(** * flametrace: the strace parser and the collapser of [core.py]

    A shallow embedding of [src/flametrace/core.py]: the Python string
    operations the parser relies on, [StraceParser], [SyscallCounter],
    [Process] and [Collapser], followed by the properties of the
    specification that were checked against them.

    Conventions of the embedding.
    - A Python [str] is a [string] of bytes (ASCII text, as strace prints).
    - A [timedelta] and a [datetime] are integers counting microseconds
      (the resolution of both Python types); their range limits are not
      modelled.
    - A Python [float] is a binary64 value of [SpecFloat].
    - Python objects that are mutated through several references
      ([Process] instances and their [syscalls] dictionaries) live in two
      stores addressed by location; a reference is a location. *)

From Stdlib Require Import ZArith String Ascii List Bool Lia.
From Stdlib Require Import Numbers.DecimalString Floats.SpecFloat.
From stdpp Require Import gmap strings list.

Open Scope Z_scope.

(** ** Outcomes of Python code *)

Inductive exn :=
  | KeyError | ValueError | IndexError | AssertionError | TypeError
  | SyntaxError.

(** [Ret] is a normal return and [Raise] an exception that leaves the
    function.  [Undefined] is an outcome of the model only: a dangling
    location or an exhausted recursion bound, neither of which a state
    built by the program can show (see [wf_handle_call_defined]). *)
Inductive result (A : Type) :=
  | Ret (a : A)
  | Raise (e : exn)
  | Undefined.
Arguments Ret {A} a.
Arguments Raise {A} e.
Arguments Undefined {A}.

#[global] Instance result_ret : MRet result := λ A a, Ret a.
#[global] Instance result_bind : MBind result := λ A B k r,
  match r with
  | Ret a => k a
  | Raise e => Raise e
  | Undefined => Undefined
  end.

(** [None] becomes the exception [e]. *)
Definition or_raise {A} (e : exn) (o : option A) : result A :=
  match o with
  | Some a => Ret a
  | None => Raise e
  end.

(** ** Python string operations *)

Module PyStr.

Definition dquote : string := String (ascii_of_nat 34) EmptyString.

(** [str.isspace] on one ASCII character. *)
Definition is_space (c : ascii) : bool :=
  let n := nat_of_ascii c in
  ((9 <=? n)%nat && (n <=? 13)%nat) || ((28 <=? n)%nat && (n <=? 32)%nat).

Definition startswith (s p : string) : bool := String.prefix p s.

(** [s[n:]] and [s[:n]] for a non-negative [n]. *)
Fixpoint drop (n : nat) (s : string) : string :=
  match n, s with
  | O, _ => s
  | S n', String _ s' => drop n' s'
  | S _, EmptyString => EmptyString
  end.

Fixpoint take (n : nat) (s : string) : string :=
  match n, s with
  | S n', String c s' => String c (take n' s')
  | _, _ => EmptyString
  end.

(** [s[:-n]] and [s[-n:]] for a positive [n]. *)
Definition drop_end (n : nat) (s : string) : string :=
  take (String.length s - n) s.

Definition take_end (n : nat) (s : string) : string :=
  drop (String.length s - n) s.

(** [s[a:b]] for non-negative [a] and [b]. *)
Definition slice (a b : nat) (s : string) : string :=
  take (b - a) (drop a s).

Definition endswith (s suf : string) : bool :=
  String.eqb (take_end (String.length suf) s) suf
  && (String.length suf <=? String.length s)%nat.

(** [s.split(sep, 1)] and [s.rsplit(sep, 1)] for a non-empty [sep]:
    [None] when [sep] does not occur (Python then returns the
    one-element list [[s]]), else the text before and after the first,
    respectively the last, occurrence. *)
Fixpoint split1 (sep s : string) : option (string * string) :=
  if String.prefix sep s then Some (EmptyString, drop (String.length sep) s)
  else match s with
       | EmptyString => None
       | String c s' =>
           match split1 sep s' with
           | Some (a, b) => Some (String c a, b)
           | None => None
           end
       end.

Fixpoint rsplit1 (sep s : string) : option (string * string) :=
  match s with
  | EmptyString => None
  | String c s' =>
      match rsplit1 sep s' with
      | Some (a, b) => Some (String c a, b)
      | None =>
          if String.prefix sep s
          then Some (EmptyString, drop (String.length sep) s)
          else None
      end
  end.

(** The first element of [s.split(sep, 1)] or of [s.split(sep)]. *)
Definition split_head (sep s : string) : string :=
  match split1 sep s with
  | Some (a, _) => a
  | None => s
  end.

(** The first element of [s.rsplit(sep, 1)]. *)
Definition rsplit_head (sep s : string) : string :=
  match rsplit1 sep s with
  | Some (a, _) => a
  | None => s
  end.

Fixpoint lstrip (s : string) : string :=
  match s with
  | String c s' => if is_space c then lstrip s' else s
  | EmptyString => EmptyString
  end.

Fixpoint rstrip (s : string) : string :=
  match s with
  | String c s' =>
      match rstrip s' with
      | EmptyString => if is_space c then EmptyString else String c EmptyString
      | r => String c r
      end
  | EmptyString => EmptyString
  end.

Definition strip (s : string) : string := rstrip (lstrip s).

(** The maximal prefix without whitespace, and what follows it. *)
Fixpoint span_word (s : string) : string * string :=
  match s with
  | String c s' =>
      if is_space c then (EmptyString, s)
      else let '(w, r) := span_word s' in (String c w, r)
  | EmptyString => (EmptyString, EmptyString)
  end.

(** [s.split(None, maxsplit)]: split on runs of whitespace, at most
    [maxsplit] times; the remainder, stripped on the left only, is the
    last element when it is not empty. *)
Fixpoint split_ws (maxsplit : nat) (s : string) : list string :=
  let s := lstrip s in
  match s with
  | EmptyString => []
  | _ =>
      match maxsplit with
      | O => [s]
      | S m => let '(w, r) := span_word s in w :: split_ws m r
      end
  end.

(** [s.split()[0]], which raises [IndexError] on a blank string. *)
Definition first_word (s : string) : option string :=
  match lstrip s with
  | EmptyString => None
  | s' => Some (fst (span_word s'))
  end.

(** [s.replace(a, b)] for one-character [a] and [b]. *)
Fixpoint replace_char (a b : ascii) (s : string) : string :=
  match s with
  | String c s' =>
      String (if Ascii.eqb c a then b else c) (replace_char a b s')
  | EmptyString => EmptyString
  end.

(** [s.rindex(c)] for a one-character [c]; [None] is [ValueError]. *)
Fixpoint rindex (c : ascii) (s : string) : option nat :=
  match s with
  | String d s' =>
      match rindex c s' with
      | Some i => Some (S i)
      | None => if Ascii.eqb d c then Some O else None
      end
  | EmptyString => None
  end.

• _WORK TO COMPLETE_
Copy each line, exactly, that falls between the line containing "match lstrip s with" and the end of the entries, both included.

• _YOUR SOLUTION_
  match lstrip s with
  | EmptyString => None
  | s' => Some (fst (span_word s'))
  end.

(** [s.replace(a, b)] for one-character [a] and [b]. *)
Fixpoint replace_char (a b : ascii) (s : string) : string :=
  match s with
  | String c s' =>
      String (if Ascii.eqb c a then b else c) (replace_char a b s')
  | EmptyString => EmptyString
  end.

(** [s.rindex(c)] for a one-character [c]; [None] is [ValueError]. *)
Fixpoint rindex (c : ascii) (s : string) : option nat :=
  match s with
  | String d s' =>
      match rindex c s' with
      | Some i => Some (S i)
      | None => if Ascii.eqb d c then Some O else None
      end
  | EmptyString => None
  end.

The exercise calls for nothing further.